Кажется, он обменялся оскорблениями с этими офицерами... А потом они подрались? Или нет?
Он не помнил...
Это было за некоторое время до бомбежки... В последний день? В предпоследний?
Он не помнил!
Гарри помнил, как во время бомбежки седьмого декабря, он стоял рядом с Натаниэлем возле орудия. Потом — взрыв. Его только ушибло, а у Натаниэля была разворочена грудь. Ребра торчали, как корни из-под земли, а внутри этого месива из крови и осколков костей трепыхался черный комочек сердца... Натаниэль еще жил, болезненно кривил рот и хватался рукой за торчащие ребра, за разверстую рану и за свое открытое сердце. Возможно, все это длилось мгновенья — но эти мгновенья показались Гарри вечностью. Натаниэль жил с развороченной грудью... И взгляд его был сознательным. В его глазах было удивление! Даже не боль...

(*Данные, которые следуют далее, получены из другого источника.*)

(** C7: the content written for [/etc/ipsec.secrets] is the server, then
    space, colon, space, PSK, space and an opening double quote, then the
    key and a closing double quote, and nothing else: no white space or
    line break is added before, after or in between.  A successful
    [createConfigFiles] writes it once and moves it to
    [/etc/ipsec.secrets]. *)
Theorem ipsec_secrets_is_one_exact_line server username password psk env w :
  let r := createConfigFiles server username password psk env w in
  let expected := server ++ [32; 58; 32; 80; 83; 75; 32; 34]%N ++ psk ++ [34%N] in
  (forall c, In c (writtenTo (lit "/tmp/ipsec.secrets") (traceOf r)) -> c = expected)
  /\ (outcomeOf r = Ok tt ->
      writtenTo (lit "/tmp/ipsec.secrets") (traceOf r) = [expected]
      /\ In (Exec (lit "sudo")
               [lit "mv"; lit "/tmp/ipsec.secrets"; lit "/etc/ipsec.secrets"])
            (traceOf r)).
Proof.
  intros r expected.
  destruct (createConfigFiles_written (lit "/tmp/ipsec.secrets")
              server username password psk env w) as [Hin Hok].
  assert (Hsteps : writtenTo (lit "/tmp/ipsec.secrets")
                     (configSteps server username password psk) = [expected])
    by reflexivity.
  split.
  - intros c Hc. apply Hin in Hc. rewrite Hsteps in Hc.
    destruct Hc as [<- | []]. reflexivity.
  - intros Ho. unfold r. rewrite (Hok Ho). split.
    + rewrite writtenTo_app, writtenTo_symlink, app_nil_r. exact Hsteps.
    + apply in_or_app. left. rewrite configSteps_eq.
      do 6 right. left. reflexivity.
Qed.

Lemma ipsec_secrets_is_one_exact_line_witness :
  In (lit "vpn.example.org : PSK " ++ dquote :: lit "s3cret" ++ [dquote])
     (writtenTo (lit "/tmp/ipsec.secrets")
        (traceOf (createConfigFiles (lit "vpn.example.org") (lit "alice")
                    (lit "pa55") (lit "s3cret") envQuiet world0)))
  /\ lit "vpn.example.org : PSK " ++ dquote :: lit "s3cret" ++ [dquote]
     = lit "vpn.example.org" ++ [32; 58; 32; 80; 83; 75; 32; 34]%N
       ++ lit "s3cret" ++ [34%N].
Proof.
  assert (Hin : In (lit "vpn.example.org : PSK " ++ dquote :: lit "s3cret" ++ [dquote])
                   (writtenTo (lit "/tmp/ipsec.secrets")
                      (traceOf (createConfigFiles (lit "vpn.example.org") (lit "alice")
                                  (lit "pa55") (lit "s3cret") envQuiet world0))))
    by (left; reflexivity).
  split; [exact Hin|].
  exact (proj1 (ipsec_secrets_is_one_exact_line (lit "vpn.example.org") (lit "alice")
                  (lit "pa55") (lit "s3cret") envQuiet world0) _ Hin).
Defined.

(** ** The IPsec policy *)

Lemma split_nonempty sep s : split sep s <> [].
Proof.
  destruct s as [|c s]; cbn [split]; [discriminate|].
  destruct (N.eqb c sep); [discriminate|].
  destruct (split sep s); discriminate.
Qed.

Lemma split_app_sep sep a b :
  split sep (a ++ sep :: b) = split sep a ++ split sep b.
Proof.
  induction a as [|c a IH]; cbn [app split].
  - rewrite N.eqb_refl. reflexivity.
  - rewrite IH. destruct (N.eqb c sep); [reflexivity|].
    pose proof (split_nonempty sep a) as Hne.
    destruct (split sep a) as [|piece rest]; [congruence | reflexivity].
Qed.

Lemma split_no_sep sep s : existsb (N.eqb sep) s = false -> split sep s = [s].
Proof.
  induction s as [|c s IH]; cbn [existsb split]; [reflexivity|].
  intros H. apply orb_false_iff in H. destruct H as [Hc Hs].
  rewrite N.eqb_sym, Hc, (IH Hs). reflexivity.
Qed.

(** The policy is its fixed text followed by one last line, [right=] and
    the server. *)
Lemma ipsec_conf_split server :
  ipsec_conf server = ipsecConfFixed ++ LF :: lit "    right=" ++ server ++ [LF].
Proof. vm_compute. reflexivity. Qed.

Lemma confAssignments_fixed :
  confAssignments ipsecConfFixed
  = [ (lit "keyexchange", lit "ikev1");
      (lit "ike", lit "aes128-sha256-modp2048,aes256-sha256-modp2048,aes256-sha512-modp4096");
      (lit "auto", lit "start");
      (lit "authby", lit "psk");
      (lit "type", lit "transport") ].
Proof. vm_compute. reflexivity. Qed.

Lemma confAssignments_ipsec_conf server :
  hasLineFeed server = false ->
  confAssignments (ipsec_conf server)
  = confAssignments ipsecConfFixed ++ [(lit "right", server)].
Proof.
  intros Hlf. rewrite ipsec_conf_split. unfold confAssignments.
  rewrite split_app_sep, flat_map_app. f_equal.
  change (lit "    right=" ++ server ++ [LF])
    with ((lit "    right=" ++ server) ++ LF :: []).
  rewrite split_app_sep, flat_map_app.
  rewrite split_no_sep.
  - reflexivity.
  - rewrite existsb_app. unfold hasLineFeed in Hlf. rewrite Hlf. reflexivity.
Qed.

Lemma occurrences_app_miss p a b :
  missAll p a b = true -> occurrences p (a ++ b) = occurrences p b.
Proof.
  induction a as [|c a IH]; intros H; [reflexivity|].
  cbn [missAll] in H. apply andb_true_iff in H. destruct H as [Hc Ha].
  apply negb_true_iff in Hc.
  cbn [app occurrences]. rewrite Hc. exact (IH Ha).
Qed.

Lemma occurrences_short p s :
  List.length s < List.length p -> occurrences p s = 0.
Proof.
  induction s as [|c s IH]; intros Hlen.
  - destruct p; [simpl in Hlen; lia | reflexivity].
  - cbn [occurrences].
    destruct (startsWith (c :: s) p) eqn:E.
    + apply startsWith_length in E. lia.
    + apply IH. simpl in Hlen. lia.
Qed.

(** The text [right=<server>] occurs once in the policy, whatever the
    server is. *)
Lemma occurrences_right server :
  occurrences (lit "right=" ++ server) (ipsec_conf server) = 1.
Proof.
  assert (Hsplit : ipsec_conf server
                   = (ipsecConfFixed ++ LF :: lit "    ")
                     ++ (lit "right=" ++ server) ++ [LF])
    by (vm_compute; reflexivity).
  rewrite Hsplit. rewrite occurrences_app_miss by (vm_compute; reflexivity).
  change (lit "right=" ++ server)
    with (114 :: 105 :: 103 :: 104 :: 116 :: 61 :: server)%N.
  set (p := (114 :: 105 :: 103 :: 104 :: 116 :: 61 :: server)%N).
  assert (Hhere : startsWith (p ++ [LF]) p = true).
  { apply startsWith_spec. exists [LF]. reflexivity. }
  assert (Hnext : startsWith ((105 :: 103 :: 104 :: 116 :: 61 :: server)%N ++ [LF]) p
                  = false) by reflexivity.
  change (occurrences p (p ++ [LF]))
    with ((if startsWith (p ++ [LF]) p then 1 else 0)
          + ((if startsWith ((105 :: 103 :: 104 :: 116 :: 61 :: server)%N ++ [LF]) p
              then 1 else 0)
             + occurrences p ((103 :: 104 :: 116 :: 61 :: server)%N ++ [LF]))).
  rewrite Hhere, Hnext.
  rewrite occurrences_short; [reflexivity|].
  unfold p. cbn [app List.length]. rewrite length_app. simpl. lia.
Qed.

(** C8: the policy written for [/etc/ipsec.conf] is a fixed text followed
    by the single line [right=<server>].  The text [right=<server>] occurs
    in it exactly once, whatever the server is.  The fixed text makes one
    [ike] assignment, to aes128-sha256-modp2048, aes256-sha256-modp2048 and
    aes256-sha512-modp4096 in this order, and no [right] assignment; so for
    a server that is one line, the policy makes exactly one [right]
    assignment, to the server, and exactly this [ike] assignment. *)
Theorem ipsec_policy_right_and_ciphers server username password psk env w :
  let r := createConfigFiles server username password psk env w in
  let suites :=
    lit "aes128-sha256-modp2048,aes256-sha256-modp2048,aes256-sha512-modp4096" in
  let fixed :=
    [ (lit "keyexchange", lit "ikev1"); (lit "ike", suites);
      (lit "auto", lit "start"); (lit "authby", lit "psk");
      (lit "type", lit "transport") ] in
  (forall c,
     In c (writtenTo (lit "/tmp/ipsec.conf") (traceOf r)) ->
     c = ipsecConfFixed ++ LF :: lit "    right=" ++ server ++ [LF]
     /\ occurrences (lit "right=" ++ server) c = 1
     /\ (hasLineFeed server = false ->
         confAssignments c = fixed ++ [(lit "right", server)]
         /\ filter (fun kv => eqb (fst kv) (lit "right")) (confAssignments c)
            = [(lit "right", server)]
         /\ map snd (filter (fun kv => eqb (fst kv) (lit "ike")) (confAssignments c))
            = [suites]))
  /\ confAssignments ipsecConfFixed = fixed
  /\ split comma suites
     = [lit "aes128-sha256-modp2048"; lit "aes256-sha256-modp2048";
        lit "aes256-sha512-modp4096"]
  /\ (outcomeOf r = Ok tt ->
      writtenTo (lit "/tmp/ipsec.conf") (traceOf r) = [ipsec_conf server]).
Proof.
  intros r suites fixed.
  destruct (createConfigFiles_written (lit "/tmp/ipsec.conf")
              server username password psk env w) as [Hin Hok].
  assert (Hsteps : writtenTo (lit "/tmp/ipsec.conf")
                     (configSteps server username password psk)
                   = [ipsec_conf server]) by reflexivity.
  split; [|split; [exact confAssignments_fixed | split; [reflexivity|]]].
  - intros c Hc. apply Hin in Hc. rewrite Hsteps in Hc.
    destruct Hc as [<- | []]. split; [apply ipsec_conf_split|].
    split; [apply occurrences_right|].
    intros Hlf. rewrite (confAssignments_ipsec_conf server Hlf), confAssignments_fixed.
    split; [reflexivity|]. split; reflexivity.
  - intros Ho. unfold r. rewrite (Hok Ho).
    rewrite writtenTo_app, writtenTo_symlink, app_nil_r. exact Hsteps.
Qed.

Lemma ipsec_policy_right_and_ciphers_witness :
  In (ipsec_conf (lit "203.0.113.5"))
     (writtenTo (lit "/tmp/ipsec.conf")
        (traceOf (createConfigFiles (lit "203.0.113.5") (lit "alice")
                    (lit "pa55") (lit "s3cret") envQuiet world0)))
  /\ hasLineFeed (lit "203.0.113.5") = false
  /\ filter (fun kv => eqb (fst kv) (lit "right"))
       (confAssignments (ipsec_conf (lit "203.0.113.5")))
     = [(lit "right", lit "203.0.113.5")].
Proof.
  assert (Hin : In (ipsec_conf (lit "203.0.113.5"))
                   (writtenTo (lit "/tmp/ipsec.conf")
                      (traceOf (createConfigFiles (lit "203.0.113.5") (lit "alice")
                                  (lit "pa55") (lit "s3cret") envQuiet world0))))
    by (left; reflexivity).
  split; [exact Hin|]. split; [reflexivity|].
  exact (proj1 (proj2 (proj2 (proj2 (proj1 (ipsec_policy_right_and_ciphers
                                              (lit "203.0.113.5") (lit "alice")
                                              (lit "pa55") (lit "s3cret")
                                              envQuiet world0) _ Hin))
                               eq_refl))).
Defined.

(** ** When the resolver link is made *)

(** Either an input is missing or the installer fails, and [main] stops
    within its first seven interactions; or it goes on to generate the
    configuration and to connect. *)
Lemma main_cases fuel env w :
  (exists n e w',
      n < 7 /\ main fuel env w = (Throw e, w', firstn (S n) setupSteps))
  \/ (exists w7 server username password psk,
         idx w7 = idx w + 7
         /\ main fuel env w
            = after setupSteps
                ((createConfigFiles server username password psk ;;
                  connect fuel server) env w7)).
Proof.
  unfold main, installTools, core_getInput, core_info, exec, setupSteps.
  rewrite bind_eq, attempt_eq.
  destruct (failure (env (idx w))) as [e|];
    [left; exists 0, e; eexists; split; [lia | reflexivity]|].
  cbv beta iota. rewrite bind_eq, attempt_eq.
  destruct (failure (env (idx (advance env w 0)))) as [e|];
    [left; exists 1, e; eexists; split; [lia | reflexivity]|].
  cbv beta iota. rewrite bind_eq, attempt_eq.
  destruct (failure (env (idx (advance env (advance env w 0) 0)))) as [e|];
    [left; exists 2, e; eexists; split; [lia | reflexivity]|].
  cbv beta iota. rewrite bind_eq, attempt_eq.
  match goal with
  | |- context [failure (env (idx ?x))] =>
      destruct (failure (env (idx x))) as [e|]
  end; [left; exists 3, e; eexists; split; [lia | reflexivity]|].
  cbv beta iota. rewrite bind_eq, emit_eq.
  cbv beta iota. rewrite bind_assoc, bind_eq, attempt_eq.
  match goal with
  | |- context [failure (env (idx ?x))] =>
      destruct (failure (env (idx x))) as [e|]
  end; [left; exists 5, e; eexists; split; [lia | reflexivity]|].
  cbv beta iota. rewrite bind_eq, attempt_eq.
  match goal with
  | |- context [failure (env (idx ?x))] =>
      destruct (failure (env (idx x))) as [e|]
  end; [left; exists 6, e; eexists; split; [lia | reflexivity]|].
  cbv beta iota. right.
  match goal with
  | |- context [bind (createConfigFiles ?s ?u ?p ?k) _ env ?x] =>
      exists x, s, u, p, k
  end.
  split; [rewrite !advance_idx; lia|].
  unfold connect, after.
  match goal with
  | |- context [bind ?m ?k env ?x] => destruct (bind m k env x) as [[o w'] t]
  end.
  reflexivity.
Qed.

Lemma existsb_firstn_false {A} (Q : A -> bool) n l :
  existsb Q l = false -> existsb Q (firstn n l) = false.
Proof.
  intros H. rewrite <- (firstn_skipn n l), existsb_app in H.
  apply orb_false_iff in H. exact (proj1 H).
Qed.

Lemma quiet_symlink_connect fuel server : quiet isSymlink (connect fuel server).
Proof.
  unfold connect, console_log.
  apply quiet_bind; [apply quiet_symlink_startVPN | intro].
  apply quiet_bind; [apply quiet_payload; reflexivity | intro].
  apply quiet_emit. reflexivity.
Qed.

Lemma configSteps_last server username password psk :
  configSteps server username password psk
  = removelast (configSteps server username password psk)
    ++ [chmodStep (lit "/etc/resolv-vpn.conf")].
Proof. rewrite configSteps_eq. reflexivity. Qed.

А потом был новый взрыв — и Гарри ударило в голову чем-то острым, и голова взорвалась вместе со всем окружающим миром.
А потом этот хиленький чернокожий паренек спас ему жизнь. Вытащил его, бесчувственного, из воды на берег. Да. Именно так и было.
А остальное, что ему чудилось, — бред.
Измышления больного мозга.
Галлюцинации.
Джонни — кажется, так звали этого парня? — он просто вытащил его из воды, а потом Гарри пришел в себя, лежа на песке...
...воззвал громким голосом: "Лазарь! Иди вон".
И вышел умерший...
...он пришел в себя, лежа на песке...
...А прежде был огонь, и боль, взорвавшая ему голову, а потом — невесомость, полет сквозь черноту, по какому-то бесконечному, многократно изгибающемуся коридору, и он уже почти достиг конца коридора, он уже видел свет в конце, когда его вдруг вырвали и бросили на песок...
...воззвал громким голосом: "Лазарь! Иди вон".
Боль обрушилась ему на голову, он хотел кричать — и не мог, воздуха не было в легких, он лежал с открытыми глазами, он видел происходящее, он слышал происходящее, он чувствовал страшную боль, но не мог кричать, потому что он не дышал, он был мертв, когда Джонни выволок его из воды и положил на песок!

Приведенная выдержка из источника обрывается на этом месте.